[Saved data entries]
BEGIN

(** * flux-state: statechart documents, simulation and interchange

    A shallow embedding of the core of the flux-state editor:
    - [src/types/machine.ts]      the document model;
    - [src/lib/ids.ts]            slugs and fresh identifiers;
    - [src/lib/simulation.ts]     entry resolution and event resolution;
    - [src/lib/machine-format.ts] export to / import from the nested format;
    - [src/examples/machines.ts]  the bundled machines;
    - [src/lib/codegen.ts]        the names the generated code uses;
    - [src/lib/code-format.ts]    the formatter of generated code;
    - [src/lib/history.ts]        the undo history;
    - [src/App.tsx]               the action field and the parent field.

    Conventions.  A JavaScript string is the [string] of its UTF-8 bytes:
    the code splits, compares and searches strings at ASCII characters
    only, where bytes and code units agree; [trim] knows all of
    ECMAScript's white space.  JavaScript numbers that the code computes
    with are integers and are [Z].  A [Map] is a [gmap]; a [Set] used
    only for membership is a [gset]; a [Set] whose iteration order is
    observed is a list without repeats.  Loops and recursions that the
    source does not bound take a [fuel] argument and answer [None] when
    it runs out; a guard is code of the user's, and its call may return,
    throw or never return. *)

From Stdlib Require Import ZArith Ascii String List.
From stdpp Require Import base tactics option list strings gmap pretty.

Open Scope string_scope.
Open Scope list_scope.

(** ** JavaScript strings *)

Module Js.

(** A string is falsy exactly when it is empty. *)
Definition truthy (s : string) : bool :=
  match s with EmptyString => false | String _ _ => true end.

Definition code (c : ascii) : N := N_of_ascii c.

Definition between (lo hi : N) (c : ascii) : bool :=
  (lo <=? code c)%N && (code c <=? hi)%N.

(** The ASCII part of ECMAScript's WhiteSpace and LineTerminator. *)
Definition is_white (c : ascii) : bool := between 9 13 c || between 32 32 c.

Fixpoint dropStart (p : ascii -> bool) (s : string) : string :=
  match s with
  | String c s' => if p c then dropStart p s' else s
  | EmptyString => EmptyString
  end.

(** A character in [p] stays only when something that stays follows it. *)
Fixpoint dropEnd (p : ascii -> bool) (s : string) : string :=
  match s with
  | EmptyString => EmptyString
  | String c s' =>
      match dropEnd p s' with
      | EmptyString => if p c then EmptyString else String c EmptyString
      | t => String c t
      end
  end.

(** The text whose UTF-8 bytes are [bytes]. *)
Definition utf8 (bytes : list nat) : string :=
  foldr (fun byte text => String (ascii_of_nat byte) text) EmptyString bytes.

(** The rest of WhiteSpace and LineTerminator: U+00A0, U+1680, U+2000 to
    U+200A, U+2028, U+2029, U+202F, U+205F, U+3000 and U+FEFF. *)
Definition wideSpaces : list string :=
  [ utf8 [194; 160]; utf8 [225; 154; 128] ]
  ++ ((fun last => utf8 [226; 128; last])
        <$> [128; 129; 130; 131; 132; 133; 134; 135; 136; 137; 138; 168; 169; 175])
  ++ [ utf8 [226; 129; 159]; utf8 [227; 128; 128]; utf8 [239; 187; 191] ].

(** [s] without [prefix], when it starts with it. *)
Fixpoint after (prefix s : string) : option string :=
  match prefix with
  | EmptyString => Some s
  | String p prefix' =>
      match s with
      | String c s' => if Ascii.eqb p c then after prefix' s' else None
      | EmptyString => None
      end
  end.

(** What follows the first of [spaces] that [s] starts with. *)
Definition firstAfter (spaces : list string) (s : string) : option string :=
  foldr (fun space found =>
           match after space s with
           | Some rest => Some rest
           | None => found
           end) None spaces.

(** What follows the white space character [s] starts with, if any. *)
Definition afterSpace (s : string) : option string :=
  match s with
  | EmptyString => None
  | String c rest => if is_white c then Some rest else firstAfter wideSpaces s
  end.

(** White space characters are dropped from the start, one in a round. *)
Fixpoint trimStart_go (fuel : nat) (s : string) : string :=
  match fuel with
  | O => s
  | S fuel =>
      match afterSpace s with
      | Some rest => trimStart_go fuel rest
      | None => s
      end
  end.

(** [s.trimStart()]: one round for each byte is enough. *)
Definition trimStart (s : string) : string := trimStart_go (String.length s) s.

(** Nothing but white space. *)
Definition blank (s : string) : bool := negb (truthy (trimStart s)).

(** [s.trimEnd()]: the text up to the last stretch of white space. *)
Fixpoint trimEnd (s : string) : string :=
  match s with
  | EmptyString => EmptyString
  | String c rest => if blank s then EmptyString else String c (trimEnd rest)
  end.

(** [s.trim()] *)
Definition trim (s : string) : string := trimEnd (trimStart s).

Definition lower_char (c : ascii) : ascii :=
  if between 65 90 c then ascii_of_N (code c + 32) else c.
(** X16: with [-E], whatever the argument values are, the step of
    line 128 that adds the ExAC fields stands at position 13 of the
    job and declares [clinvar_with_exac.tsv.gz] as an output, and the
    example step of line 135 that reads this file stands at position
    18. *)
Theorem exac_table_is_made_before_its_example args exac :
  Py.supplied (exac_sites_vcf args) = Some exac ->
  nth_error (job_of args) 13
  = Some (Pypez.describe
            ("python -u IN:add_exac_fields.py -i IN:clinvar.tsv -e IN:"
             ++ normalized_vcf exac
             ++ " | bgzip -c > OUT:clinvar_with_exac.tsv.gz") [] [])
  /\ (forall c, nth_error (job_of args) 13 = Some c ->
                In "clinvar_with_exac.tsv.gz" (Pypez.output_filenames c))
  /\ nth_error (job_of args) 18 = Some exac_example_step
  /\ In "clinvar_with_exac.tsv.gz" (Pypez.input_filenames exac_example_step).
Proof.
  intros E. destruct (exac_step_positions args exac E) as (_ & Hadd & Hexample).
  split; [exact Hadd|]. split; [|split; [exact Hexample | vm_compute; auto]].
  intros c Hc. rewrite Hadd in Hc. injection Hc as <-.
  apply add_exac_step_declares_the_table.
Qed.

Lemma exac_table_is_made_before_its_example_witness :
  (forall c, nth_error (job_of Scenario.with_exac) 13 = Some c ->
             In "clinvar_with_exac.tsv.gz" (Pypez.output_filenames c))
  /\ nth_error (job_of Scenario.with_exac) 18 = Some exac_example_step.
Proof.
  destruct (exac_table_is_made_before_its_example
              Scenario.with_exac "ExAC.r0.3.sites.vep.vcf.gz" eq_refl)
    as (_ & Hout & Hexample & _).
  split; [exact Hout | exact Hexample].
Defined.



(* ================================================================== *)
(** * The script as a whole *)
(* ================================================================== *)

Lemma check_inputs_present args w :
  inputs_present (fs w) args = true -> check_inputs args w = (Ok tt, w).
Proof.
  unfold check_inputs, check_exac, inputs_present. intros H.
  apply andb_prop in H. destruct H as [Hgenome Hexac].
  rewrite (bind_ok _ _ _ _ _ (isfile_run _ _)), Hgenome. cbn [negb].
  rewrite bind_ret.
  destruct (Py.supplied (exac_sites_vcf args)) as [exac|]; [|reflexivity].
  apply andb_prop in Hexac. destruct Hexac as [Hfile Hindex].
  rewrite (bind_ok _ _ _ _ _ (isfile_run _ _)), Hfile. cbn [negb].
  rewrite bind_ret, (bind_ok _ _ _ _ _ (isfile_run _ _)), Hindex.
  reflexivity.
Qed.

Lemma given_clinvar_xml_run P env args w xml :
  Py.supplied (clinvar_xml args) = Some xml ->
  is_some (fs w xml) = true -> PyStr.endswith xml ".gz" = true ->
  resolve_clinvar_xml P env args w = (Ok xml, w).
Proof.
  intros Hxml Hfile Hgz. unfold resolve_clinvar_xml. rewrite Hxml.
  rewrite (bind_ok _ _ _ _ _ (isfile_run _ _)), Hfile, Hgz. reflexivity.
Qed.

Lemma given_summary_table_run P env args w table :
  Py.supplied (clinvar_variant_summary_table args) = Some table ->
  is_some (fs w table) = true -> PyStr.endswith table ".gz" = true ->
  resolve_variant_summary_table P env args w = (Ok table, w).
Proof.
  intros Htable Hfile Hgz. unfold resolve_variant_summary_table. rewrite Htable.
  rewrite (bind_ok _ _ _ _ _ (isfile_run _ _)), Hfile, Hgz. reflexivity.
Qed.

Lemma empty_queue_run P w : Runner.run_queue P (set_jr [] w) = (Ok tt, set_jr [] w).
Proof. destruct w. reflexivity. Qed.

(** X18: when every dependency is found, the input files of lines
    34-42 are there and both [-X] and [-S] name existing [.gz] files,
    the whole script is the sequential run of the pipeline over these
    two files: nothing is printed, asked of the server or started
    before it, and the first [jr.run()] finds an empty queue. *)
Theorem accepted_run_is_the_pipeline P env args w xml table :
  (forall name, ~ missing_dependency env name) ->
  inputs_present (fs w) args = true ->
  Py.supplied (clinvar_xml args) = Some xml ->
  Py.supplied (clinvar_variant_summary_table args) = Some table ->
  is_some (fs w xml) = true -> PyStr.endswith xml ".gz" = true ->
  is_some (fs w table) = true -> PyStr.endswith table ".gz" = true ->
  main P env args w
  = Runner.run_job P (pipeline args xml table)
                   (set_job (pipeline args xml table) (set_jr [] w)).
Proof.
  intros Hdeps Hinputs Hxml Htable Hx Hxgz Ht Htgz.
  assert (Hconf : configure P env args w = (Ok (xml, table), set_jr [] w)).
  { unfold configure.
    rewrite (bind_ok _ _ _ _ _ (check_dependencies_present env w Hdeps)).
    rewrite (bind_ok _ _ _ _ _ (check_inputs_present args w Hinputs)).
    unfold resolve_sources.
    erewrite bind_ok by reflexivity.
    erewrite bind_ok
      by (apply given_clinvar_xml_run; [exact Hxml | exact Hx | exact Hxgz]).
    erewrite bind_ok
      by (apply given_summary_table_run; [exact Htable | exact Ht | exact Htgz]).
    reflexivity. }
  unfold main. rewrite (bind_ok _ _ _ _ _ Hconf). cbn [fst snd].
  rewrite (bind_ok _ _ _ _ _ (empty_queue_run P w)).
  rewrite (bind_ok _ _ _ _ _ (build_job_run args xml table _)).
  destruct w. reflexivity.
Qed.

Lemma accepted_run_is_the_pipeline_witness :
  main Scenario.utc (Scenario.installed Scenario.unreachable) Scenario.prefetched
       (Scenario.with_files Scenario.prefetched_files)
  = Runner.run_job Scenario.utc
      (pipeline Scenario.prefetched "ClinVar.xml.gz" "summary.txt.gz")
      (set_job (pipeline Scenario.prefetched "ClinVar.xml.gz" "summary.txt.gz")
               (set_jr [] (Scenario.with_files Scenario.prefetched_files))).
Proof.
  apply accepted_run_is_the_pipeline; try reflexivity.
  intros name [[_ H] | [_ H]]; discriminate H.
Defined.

END

Go through the records, tally the lines holding the word "Runner", and give only the tally.

Written solution :: 3